Problem statement » In the records below, begin at the line containing "Lemma line_state_log p" and end at the line containing "(** *** Folding *)"; quote every line in that span exactly, including both boundary lines, and no others.

[Collected data]
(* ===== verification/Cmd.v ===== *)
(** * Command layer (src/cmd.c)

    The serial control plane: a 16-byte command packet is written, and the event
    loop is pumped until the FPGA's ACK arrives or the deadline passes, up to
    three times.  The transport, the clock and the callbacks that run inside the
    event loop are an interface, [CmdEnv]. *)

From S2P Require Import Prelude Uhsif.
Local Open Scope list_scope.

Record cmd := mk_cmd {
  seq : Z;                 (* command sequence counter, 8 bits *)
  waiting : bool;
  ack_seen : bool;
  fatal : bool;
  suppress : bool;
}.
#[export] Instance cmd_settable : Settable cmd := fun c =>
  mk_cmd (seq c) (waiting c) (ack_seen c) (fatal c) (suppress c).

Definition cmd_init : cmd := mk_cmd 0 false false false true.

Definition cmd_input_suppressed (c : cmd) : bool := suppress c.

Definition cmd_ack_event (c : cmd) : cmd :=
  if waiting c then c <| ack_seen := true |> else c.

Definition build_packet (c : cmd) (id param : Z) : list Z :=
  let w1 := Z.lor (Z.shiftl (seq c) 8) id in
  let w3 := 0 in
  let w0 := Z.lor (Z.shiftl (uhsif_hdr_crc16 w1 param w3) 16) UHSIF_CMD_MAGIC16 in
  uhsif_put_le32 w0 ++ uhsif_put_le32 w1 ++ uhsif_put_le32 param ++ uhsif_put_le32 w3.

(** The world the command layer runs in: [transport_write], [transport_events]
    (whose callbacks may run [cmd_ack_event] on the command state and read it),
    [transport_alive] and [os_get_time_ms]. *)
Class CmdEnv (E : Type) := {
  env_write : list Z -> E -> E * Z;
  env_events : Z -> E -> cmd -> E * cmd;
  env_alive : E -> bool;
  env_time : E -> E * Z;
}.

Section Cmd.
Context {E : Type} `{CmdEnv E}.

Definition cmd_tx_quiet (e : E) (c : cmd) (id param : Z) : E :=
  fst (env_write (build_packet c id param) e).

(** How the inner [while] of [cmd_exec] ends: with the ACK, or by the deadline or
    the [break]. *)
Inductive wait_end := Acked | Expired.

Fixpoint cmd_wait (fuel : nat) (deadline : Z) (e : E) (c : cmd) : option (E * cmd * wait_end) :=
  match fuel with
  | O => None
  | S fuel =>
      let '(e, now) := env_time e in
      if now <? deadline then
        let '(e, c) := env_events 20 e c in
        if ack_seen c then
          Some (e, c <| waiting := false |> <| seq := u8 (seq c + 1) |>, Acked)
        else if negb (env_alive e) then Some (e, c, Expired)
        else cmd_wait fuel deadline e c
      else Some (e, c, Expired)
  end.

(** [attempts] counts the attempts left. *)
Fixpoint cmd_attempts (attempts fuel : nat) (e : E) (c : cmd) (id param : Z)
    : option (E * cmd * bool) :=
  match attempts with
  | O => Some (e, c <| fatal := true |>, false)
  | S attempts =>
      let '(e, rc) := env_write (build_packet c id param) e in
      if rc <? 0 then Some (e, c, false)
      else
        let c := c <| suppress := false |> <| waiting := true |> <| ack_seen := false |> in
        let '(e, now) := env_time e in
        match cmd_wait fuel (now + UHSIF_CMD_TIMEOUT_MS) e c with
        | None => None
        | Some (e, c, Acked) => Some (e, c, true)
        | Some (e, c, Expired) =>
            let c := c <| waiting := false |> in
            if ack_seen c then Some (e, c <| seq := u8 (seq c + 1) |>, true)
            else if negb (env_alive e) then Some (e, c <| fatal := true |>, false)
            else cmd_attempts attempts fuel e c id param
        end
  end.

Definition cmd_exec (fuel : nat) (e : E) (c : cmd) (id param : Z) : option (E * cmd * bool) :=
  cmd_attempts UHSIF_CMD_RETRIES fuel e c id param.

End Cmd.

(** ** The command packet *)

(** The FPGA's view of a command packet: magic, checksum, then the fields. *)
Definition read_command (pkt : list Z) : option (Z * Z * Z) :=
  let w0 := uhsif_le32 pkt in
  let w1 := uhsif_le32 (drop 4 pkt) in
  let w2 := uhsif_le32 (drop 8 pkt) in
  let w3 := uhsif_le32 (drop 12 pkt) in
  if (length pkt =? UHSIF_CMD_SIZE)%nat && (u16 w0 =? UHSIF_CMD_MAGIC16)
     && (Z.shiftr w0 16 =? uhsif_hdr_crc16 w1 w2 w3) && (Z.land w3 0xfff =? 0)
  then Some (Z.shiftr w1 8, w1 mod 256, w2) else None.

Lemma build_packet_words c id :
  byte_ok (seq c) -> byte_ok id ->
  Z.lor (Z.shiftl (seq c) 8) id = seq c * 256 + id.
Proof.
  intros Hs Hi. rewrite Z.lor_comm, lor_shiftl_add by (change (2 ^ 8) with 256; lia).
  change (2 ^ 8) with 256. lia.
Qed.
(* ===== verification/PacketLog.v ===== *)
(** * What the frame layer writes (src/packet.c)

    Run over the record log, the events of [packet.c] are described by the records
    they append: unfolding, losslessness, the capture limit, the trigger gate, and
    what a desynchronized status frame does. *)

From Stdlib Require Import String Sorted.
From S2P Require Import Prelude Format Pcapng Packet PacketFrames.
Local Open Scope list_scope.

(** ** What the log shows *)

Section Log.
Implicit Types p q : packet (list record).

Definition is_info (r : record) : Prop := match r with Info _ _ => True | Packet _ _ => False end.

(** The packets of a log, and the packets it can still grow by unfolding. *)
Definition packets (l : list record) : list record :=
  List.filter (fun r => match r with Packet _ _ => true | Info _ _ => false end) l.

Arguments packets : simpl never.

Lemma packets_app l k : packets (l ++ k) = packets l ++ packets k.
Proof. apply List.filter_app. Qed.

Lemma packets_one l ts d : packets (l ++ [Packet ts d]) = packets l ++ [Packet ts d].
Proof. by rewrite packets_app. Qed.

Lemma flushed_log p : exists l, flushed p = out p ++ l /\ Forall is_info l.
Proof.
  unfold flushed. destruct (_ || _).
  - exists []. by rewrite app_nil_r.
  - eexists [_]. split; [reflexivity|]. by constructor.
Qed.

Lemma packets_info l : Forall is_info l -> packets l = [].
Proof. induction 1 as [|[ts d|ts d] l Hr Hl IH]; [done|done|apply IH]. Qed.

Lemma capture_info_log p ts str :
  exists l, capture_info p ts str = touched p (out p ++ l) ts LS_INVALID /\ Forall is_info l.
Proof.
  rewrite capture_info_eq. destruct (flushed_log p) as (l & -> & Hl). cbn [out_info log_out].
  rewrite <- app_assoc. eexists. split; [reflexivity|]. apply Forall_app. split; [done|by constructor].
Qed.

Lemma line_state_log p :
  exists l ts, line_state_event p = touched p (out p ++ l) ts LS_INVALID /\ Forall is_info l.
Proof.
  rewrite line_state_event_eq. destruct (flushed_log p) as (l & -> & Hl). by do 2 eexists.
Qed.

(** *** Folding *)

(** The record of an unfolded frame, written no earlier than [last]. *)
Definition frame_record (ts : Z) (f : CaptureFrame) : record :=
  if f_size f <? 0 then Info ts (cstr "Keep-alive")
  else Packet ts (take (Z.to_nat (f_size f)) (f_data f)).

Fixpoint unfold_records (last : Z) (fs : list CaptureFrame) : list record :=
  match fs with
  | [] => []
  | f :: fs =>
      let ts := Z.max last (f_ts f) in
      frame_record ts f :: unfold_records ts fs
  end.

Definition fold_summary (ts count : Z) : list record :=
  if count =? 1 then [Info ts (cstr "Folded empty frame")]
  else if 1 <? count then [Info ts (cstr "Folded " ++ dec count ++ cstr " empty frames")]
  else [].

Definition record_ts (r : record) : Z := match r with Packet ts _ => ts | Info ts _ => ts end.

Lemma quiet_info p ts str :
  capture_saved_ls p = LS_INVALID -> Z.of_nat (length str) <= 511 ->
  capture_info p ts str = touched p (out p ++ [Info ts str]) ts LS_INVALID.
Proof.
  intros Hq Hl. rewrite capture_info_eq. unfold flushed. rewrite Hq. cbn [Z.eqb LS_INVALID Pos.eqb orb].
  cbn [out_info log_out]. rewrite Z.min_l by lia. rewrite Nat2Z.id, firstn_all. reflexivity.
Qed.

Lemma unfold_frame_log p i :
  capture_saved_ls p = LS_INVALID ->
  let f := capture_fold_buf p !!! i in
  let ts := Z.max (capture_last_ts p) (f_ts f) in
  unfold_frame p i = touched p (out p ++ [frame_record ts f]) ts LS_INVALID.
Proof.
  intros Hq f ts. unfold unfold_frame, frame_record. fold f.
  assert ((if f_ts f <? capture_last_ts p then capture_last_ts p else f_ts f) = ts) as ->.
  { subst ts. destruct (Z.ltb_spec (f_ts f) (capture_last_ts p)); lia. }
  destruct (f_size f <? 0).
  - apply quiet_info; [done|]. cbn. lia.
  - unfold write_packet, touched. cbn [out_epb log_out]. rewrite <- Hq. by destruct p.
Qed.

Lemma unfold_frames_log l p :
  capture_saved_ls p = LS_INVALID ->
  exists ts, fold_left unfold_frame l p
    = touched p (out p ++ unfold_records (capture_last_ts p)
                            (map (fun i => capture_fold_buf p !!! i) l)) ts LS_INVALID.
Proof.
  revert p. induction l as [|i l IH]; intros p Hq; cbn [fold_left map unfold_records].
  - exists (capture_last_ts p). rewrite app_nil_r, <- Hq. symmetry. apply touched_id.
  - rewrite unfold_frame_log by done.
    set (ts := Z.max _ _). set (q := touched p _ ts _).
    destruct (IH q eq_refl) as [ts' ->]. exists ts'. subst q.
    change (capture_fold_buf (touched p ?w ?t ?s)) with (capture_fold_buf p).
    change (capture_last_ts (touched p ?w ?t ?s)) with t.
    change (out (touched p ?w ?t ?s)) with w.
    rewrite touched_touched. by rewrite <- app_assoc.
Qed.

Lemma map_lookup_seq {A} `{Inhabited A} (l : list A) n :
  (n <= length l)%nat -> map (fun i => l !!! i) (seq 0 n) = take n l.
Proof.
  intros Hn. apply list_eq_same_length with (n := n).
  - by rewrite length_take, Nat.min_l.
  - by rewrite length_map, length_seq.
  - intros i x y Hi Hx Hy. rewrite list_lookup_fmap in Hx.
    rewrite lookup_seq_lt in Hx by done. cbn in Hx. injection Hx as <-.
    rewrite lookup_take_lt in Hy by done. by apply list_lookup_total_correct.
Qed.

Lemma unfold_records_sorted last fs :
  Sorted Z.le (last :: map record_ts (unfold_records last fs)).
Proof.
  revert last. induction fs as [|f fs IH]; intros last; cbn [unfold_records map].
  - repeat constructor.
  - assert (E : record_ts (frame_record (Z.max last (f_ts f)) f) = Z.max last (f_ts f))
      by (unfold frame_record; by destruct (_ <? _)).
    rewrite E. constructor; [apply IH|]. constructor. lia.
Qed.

Problem solution »
Lemma line_state_log p :
  exists l ts, line_state_event p = touched p (out p ++ l) ts LS_INVALID /\ Forall is_info l.
Proof.
  rewrite line_state_event_eq. destruct (flushed_log p) as (l & -> & Hl). by do 2 eexists.
Qed.

(** *** Folding *)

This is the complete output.